I'm a first timer Host surrogate and had a FET 2 x 3day totsicles on Wed 21st October.  Due to POAS anytime between Tues and Thurs next week.  

Have promised to carry for my best friend since we were teenagers so I'm very anxious that this works for her and her DH.

Anyway, nice to meet you all, and look forward to finding out more about other people's journeys and successes!   

xxxxx


----------



## joeyrella (May 13, 2009)

hello!
what a wonderful thing to do.  hope it works
x


----------



## Hayleigh (Apr 29, 2008)

Hello Surromum  

I absolutely admire ladies like yourself, you are doing the most wonderful thing for your friend 'inspirational'      I wish you the very very best of luck            

With love and LUCK  

xx H xx


----------



## surromum (Oct 29, 2009)

Thanks!
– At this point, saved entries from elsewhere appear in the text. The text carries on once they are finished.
(** X2: a WordPress post needs all its keys.  A post that lacks one of
    "title", "excerpt", "_embedded", "date" and "link" is not read: the
    adapter raises, with a [KeyError] when it is the title that is missing. *)
Theorem wordpress_post_needs_its_keys (members : list (string * json)) (key : string) :
  In key ["title"; "excerpt"; "_embedded"; "date"; "link"] ->
  assoc key members = None ->
  exists x : exn,
    WordPressAPI._parse_post (JObj members) = Raise x /\
    (key = "title" -> x = KeyError).
Proof.
  intros Hkey Hnone. unfold WordPressAPI._parse_post.
  assert (Hget : getitem (JObj members) key = Raise KeyError).
  { unfold getitem. by rewrite Hnone. }
  cbn [In] in Hkey.
  destruct Hkey as [<-|[<-|[<-|[<-|[<-|[]]]]]]; rewrite Hget;
    repeat (rewrite ?result_bind_eq; cbn beta iota;
            match goal with
            | |- exists x, Raise ?y = Raise x /\ _ => exists y; split; [reflexivity|done]
            | |- exists x, match ?m with Ok _ => _ | Raise _ => _ end = _ /\ _ =>
                destruct m eqn:?
            end).
Qed.

End Adapters.

(* ===================================================================== *)
(** * main.py: what the adapters read from a post *)
(* ===================================================================== *)

Lemma digit_not_Z (c : ascii) (v : Z) : digit c = Some v -> Ascii.eqb "Z" c = false.
Proof. destruct (Ascii.eqb_spec "Z" c) as [<-|]; [by vm_compute|done]. Qed.

Lemma contains_Z_cons (c : ascii) (s : string) :
  contains "Z" (String c s) = Ascii.eqb "Z" c || contains "Z" s.
Proof. cbn [contains startswith]. by rewrite andb_true_r. Qed.

Lemma digits_app (n : nat) (acc : Z) (s : string) (v : Z) (r x : string) :
  digits n acc s = Some (v, r) ->
  digits n acc (s +:+ x) = Some (v, r +:+ x) /\ contains "Z" s = contains "Z" r.
Proof.
  revert acc s. induction n as [|n IH]; intros acc s; cbn [digits].
  - by intros [= -> ->].
  - destruct s as [|c s]; [done|]. rewrite app_cons.
    destruct (digit c) as [d|] eqn:Hd; [|done]. intros Hs.
    destruct (IH _ _ Hs) as [-> <-]. split; [done|].
    by rewrite contains_Z_cons, (digit_not_Z c d Hd).
Qed.

Lemma expect_app (c : ascii) (s r x : string) :
  expect c s = Some r -> Ascii.eqb "Z" c = false ->
  expect c (s +:+ x) = Some (r +:+ x) /\ contains "Z" s = contains "Z" r.
Proof.
  destruct s as [|c' s]; [done|]. rewrite app_cons. cbn [expect].
  destruct (Ascii.eqb_spec c c') as [<-|]; [|done]. intros [= ->] Hc.
  split; [done|]. by rewrite contains_Z_cons, Hc.
Qed.

Lemma iso_offset_naive (s : string) : iso_offset s = Some None -> s = "".
Proof.
  destruct s as [|c s]; [done|]. cbn [iso_offset].
  destruct (if Ascii.eqb c "+" then _ else _) as [sign|]; [|done]. cbn [mbind option_bind].
  destruct (digits 2 0 s) as [[h s1]|]; [|done]. cbn [mbind option_bind].
  destruct (expect ":" s1) as [s2|]; [|done]. cbn [mbind option_bind].
  destruct (digits 2 0 s2) as [[m s3]|]; [|done]. cbn [mbind option_bind].
  by destruct (_ && _).
Qed.
(** * Market-data processing pipeline: a shallow embedding and its properties

    The pipeline of [netlify/functions/fetch-market-data.js] (second part,
    "process-market-data") and the indicator engine of
    [netlify/functions/calculate-indicators.js].

    Modelling conventions.
    - A candle is a record.  [timestamp] is an integer number of epoch
      milliseconds ([Z]); prices and volume are finite real numbers ([R]),
      the idealisation of the doubles the program computes with.
    - An optional property of a JS object is an [option] field; [None]
      stands for an absent property and for [undefined].
    - A division whose divisor may be zero, and the [Infinity] seeds of a
      running minimum, leave the finite numbers: such values are [JsNum].
    - A [dict] keyed by a number is a [gmap Z _].
    - Runtime functions the stages call ([Math.floor] of a quotient,
      [new Date(t).toISOString()]) are modelled on the integers. *)

From Stdlib Require Import ZArith List Reals Lra Lia Ascii.
From stdpp Require Import base option list gmap strings sorting.

Local Open Scope Z_scope.

(** ** JS numbers that may leave the finite reals *)

Inductive JsNum : Type :=
| Finite (r : R)
| PosInfinity
| NegInfinity
| NaN.

Definition Rltb (x y : R) : bool := if Rlt_dec x y then true else false.
Definition Reqb (x y : R) : bool := if Req_dec_T x y then true else false.

(** [x / y] on two finite numbers. *)
Definition js_div (x y : R) : JsNum :=
  if Reqb y 0 then
    if Reqb x 0 then NaN
    else if Rltb 0 x then PosInfinity else NegInfinity
  else Finite (x / y).

(** [Math.abs]. *)
Definition js_abs (z : JsNum) : JsNum :=
  match z with
  | Finite r => Finite (Rabs r)
  | PosInfinity | NegInfinity => PosInfinity
  | NaN => NaN
  end.

(** [z > t] for a finite [t]; every comparison with [NaN] is false. *)
Definition js_gt (z : JsNum) (t : R) : bool :=
  match z with
  | Finite r => Rltb t r
  | PosInfinity => true
  | NegInfinity | NaN => false
  end.

(** [Math.min(m, v)] and [Math.max(m, v)] for a running extremum [m] and a
    finite [v]. *)
Definition js_min (m : JsNum) (v : R) : JsNum :=
  match m with
  | Finite r => Finite (Rmin r v)
  | PosInfinity => Finite v
  | NegInfinity => NegInfinity
  | NaN => NaN
  end.

Definition js_max (m : JsNum) (v : R) : JsNum :=
  match m with
  | Finite r => Finite (Rmax r v)
  | NegInfinity => Finite v
  | PosInfinity => PosInfinity
  | NaN => NaN
  end.

(** [a - b]. *)
Definition js_sub (a b : JsNum) : JsNum :=
  match a, b with
  | NaN, _ | _, NaN => NaN
  | Finite x, Finite y => Finite (x - y)
  | Finite _, PosInfinity => NegInfinity
  | Finite _, NegInfinity => PosInfinity
  | PosInfinity, PosInfinity => NaN
  | PosInfinity, _ => PosInfinity
  | NegInfinity, NegInfinity => NaN
  | NegInfinity, _ => NegInfinity
  end.

(** [a || 1]: zero and [NaN] are falsy. *)
Definition js_or_one (a : JsNum) : JsNum :=
  match a with
  | Finite r => if Reqb r 0 then Finite 1 else a
  | NaN => Finite 1
  | _ => a
  end.

(** [a / b]. *)
Definition js_quot (a b : JsNum) : JsNum :=
  match a, b with
  | NaN, _ | _, NaN => NaN
  | Finite x, Finite y => js_div x y
  | Finite _, _ => Finite 0
  | PosInfinity, Finite y => if Rltb y 0 then NegInfinity else PosInfinity
  | NegInfinity, Finite y => if Rltb y 0 then PosInfinity else NegInfinity
  | _, _ => NaN
  end.

(** ** Candles *)

Record Candle : Type := mkCandle {
  timestamp : Z;
  datetime : string;
  open : R;
  high : R;
  low : R;
  close : R;
  volume : R;
  interpolated : option bool;
  outlierCorrected : option bool;
  originalTimestamp : option Z;
  normalizedOpen : option JsNum;
  normalizedHigh : option JsNum;
  normalizedLow : option JsNum;
  normalizedClose : option JsNum;
  normalizedVolume : option JsNum
}.

(** ** Timeframe inference: [getTimeframeFromData] *)

(** The state of the mode search: the count table and the running best. *)
Record ModeState : Type := mkModeState {
  differenceCounts : gmap Z nat;
  maxCount : nat;
  mostCommonDiff : option Z
}.

(** The first loop: [data[i].timestamp - data[i-1].timestamp] for
    [1 <= i < Math.min(data.length, 10)].  Both reads are in range. *)
Definition timestampDifferences (data : list Candle) : list Z :=
  omap (fun i : nat =>
          match data !! i, data !! (i - 1)%nat with
          | Some cur, Some prev => Some (timestamp cur - timestamp prev)
          | _, _ => None
          end)
       (seq 1 (Nat.min (length data) 10 - 1)).

(** One turn of [differences.forEach]. *)
Definition countDifference (st : ModeState) (diff : Z) : ModeState :=
  let count := (default 0%nat (differenceCounts st !! diff) + 1)%nat in
  let counts := <[diff := count]> (differenceCounts st) in
  if (maxCount st <? count)%nat
  then mkModeState counts count (Some diff)
  else mkModeState counts (maxCount st) (mostCommonDiff st).

(** [None] is the [null] of a sequence too short to have a delta. *)
Definition getTimeframeFromData (data : list Candle) : option Z :=
  if (length data <? 2)%nat then None
  else
    let differences := timestampDifferences data in
    mostCommonDiff
      (fold_left countDifference differences
                 (mkModeState ∅ 0 (head differences))).

(** [if (!timeframe)]: [null] and [0] are falsy. *)
Definition detectable (timeframe : option Z) : option Z :=
  match timeframe with
  | Some tf => if tf =? 0 then None else Some tf
  | None => None
  end.

(** ** Dates *)

(** [new Date(t).toISOString()]: the UTC date of [t] milliseconds after the
    epoch in the proleptic Gregorian calendar, as
    [YYYY-MM-DDTHH:mm:ss.sssZ] (a year outside 0..9999 is signed and has six
    digits).  The runtime refuses a time value beyond 8.64e15 in magnitude;
    the model is total. *)
Fixpoint decimalDigits (width : nat) (z : Z) : string :=
  match width with
  | O => EmptyString
  | S width' =>
      decimalDigits width' (z / 10)
      +:+ String (Ascii.ascii_of_nat (48 + Z.to_nat (z mod 10))) EmptyString
  end.

Definition civilFromDays (days : Z) : Z * Z * Z :=
  let z := days + 719468 in
  let era := z / 146097 in
  let doe := z - era * 146097 in
  let yoe := (doe - doe / 1460 + doe / 36524 - doe / 146096) / 365 in
  let doy := doe - (365 * yoe + yoe / 4 - yoe / 100) in
  let mp := (5 * doy + 2) / 153 in
  let day := doy - (153 * mp + 2) / 5 + 1 in
  let month := if mp <? 10 then mp + 3 else mp - 9 in
  let year := yoe + era * 400 + (if month <=? 2 then 1 else 0) in
  (year, month, day).

Definition toISOString (t : Z) : string :=
  let '(year, month, day) := civilFromDays (t / 86400000) in
  let msOfDay := t mod 86400000 in
  let yearText :=
    if (0 <=? year) && (year <=? 9999) then decimalDigits 4 year
    else (if year <? 0 then "-" else "+") +:+ decimalDigits 6 (Z.abs year) in
  yearText +:+ "-" +:+ decimalDigits 2 month +:+ "-" +:+ decimalDigits 2 day
  +:+ "T" +:+ decimalDigits 2 (msOfDay / 3600000)
  +:+ ":" +:+ decimalDigits 2 (msOfDay / 60000 mod 60)
  +:+ ":" +:+ decimalDigits 2 (msOfDay / 1000 mod 60)
  +:+ "." +:+ decimalDigits 3 (msOfDay mod 1000) +:+ "Z".

(** *** [alignTimestamps] *)

(** The callback of [data.map].  [Math.floor(timestamp / timeframe)] is the
    division of [Z], which rounds down for a divisor of either sign. *)
Definition alignCandle (timeframe : Z) (candle : Candle) : Candle :=
  let timestamp0 := timestamp candle in
  let alignedTimestamp := timestamp0 / timeframe * timeframe in
  mkCandle alignedTimestamp (toISOString alignedTimestamp)
           (open candle) (high candle) (low candle) (close candle)
           (volume candle) (interpolated candle) (outlierCorrected candle)
           (if timestamp0 =? alignedTimestamp then None else Some timestamp0)
           (normalizedOpen candle) (normalizedHigh candle)
           (normalizedLow candle) (normalizedClose candle)
           (normalizedVolume candle).

Definition alignTimestamps (data : list Candle) : list Candle :=
  match data with
  | [] => []
  | _ =>
      match detectable (getTimeframeFromData data) with
      | None => data
      | Some timeframe => map (alignCandle timeframe) data
      end
  end.

(** *** [handleMissingValues] *)

(** [[...data].sort((a, b) => a.timestamp - b.timestamp)]: a stable sort, as
    the language requires of [Array.prototype.sort]. *)
Fixpoint insertByTimestamp (c : Candle) (sorted : list Candle) : list Candle :=
  match sorted with
  | [] => [c]
  | x :: rest =>
      if timestamp c <=? timestamp x then c :: sorted
      else x :: insertByTimestamp c rest
  end.
(* ===== verification/_CoqProject ===== *)
-Q . S2P
Prelude.v
Base64.v
Exceptions.v
Domain.v
Store.v
Effects.v
Tables.v
JobRepo.v
Repos.v
PostCommit.v
Protocols.v
Invariants.v
Steps.v
Text.v
Config.v
JobService.v
CreationSteps.v
Rabbit.v
Handlers.v
Publisher.v
Worker.v
ClaimSteps.v
Recovery.v
WorkerSpec.v
RecoverySpec.v
PublisherSpec.v
TextSpec.v
ServiceSpec.v
JsonText.v
Iso.v
ListJobs.v
ListSpec.v
Redis.v
RateLimiter.v
ListCache.v
ListCacheSpec.v
EventStream.v
StreamSpec.v
Auth.v
Http.v
Logging.v
Process.v
ProcessSpec.v
App.v
Url.v
LocalDatabases.v
Schema.v
Migration.v
MigrationEnv.v
Freshness.v
Staleness.v
AuthSpec.v
System.v
Requests.v
Liveness.v
Samples.v
UowContracts.v
JobWrites.v
ClaimRaces.v
ClaimProgress.v
SystemSafety.v
ServiceContracts.v
WorkerContracts.v
DeliveryContracts.v
CoreContracts.v
ListingContracts.v
RedisContracts.v
CreationRate.v
InterleavedRate.v
StreamContracts.v
AuthContracts.v
HttpContracts.v
LogContracts.v
ProcessContracts.v
AppContracts.v
FreshnessContracts.v
SchemaContracts.v
RequestContracts.v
I just hope I can help them.  Will keep you posted.


----------



## Ceri. (Sep 6, 2004)

and welcome to Fertility Friends 

Wow! What a wonderful lady you are! I  that this journey works out for your friends. Are they members of FF too? There's support for all of you here 
Please have a look around and start posting around the boards and making friends. FF is a wonderfully supportive community and you can only get the best out of it if you start posting and joining in so, please do so. You will soon discover that our members are very encouraging of one another and offering advice or just simple hugs. There's a vast amount of information here for everyone, so start reading, posting and getting to know others. You will make some great friends too (add them to your buddy list in your profile!), lots of members often have meet ups locally too, for chats, coffee and shopping... 
Here are some links you might find helpful at the moment&#8230;.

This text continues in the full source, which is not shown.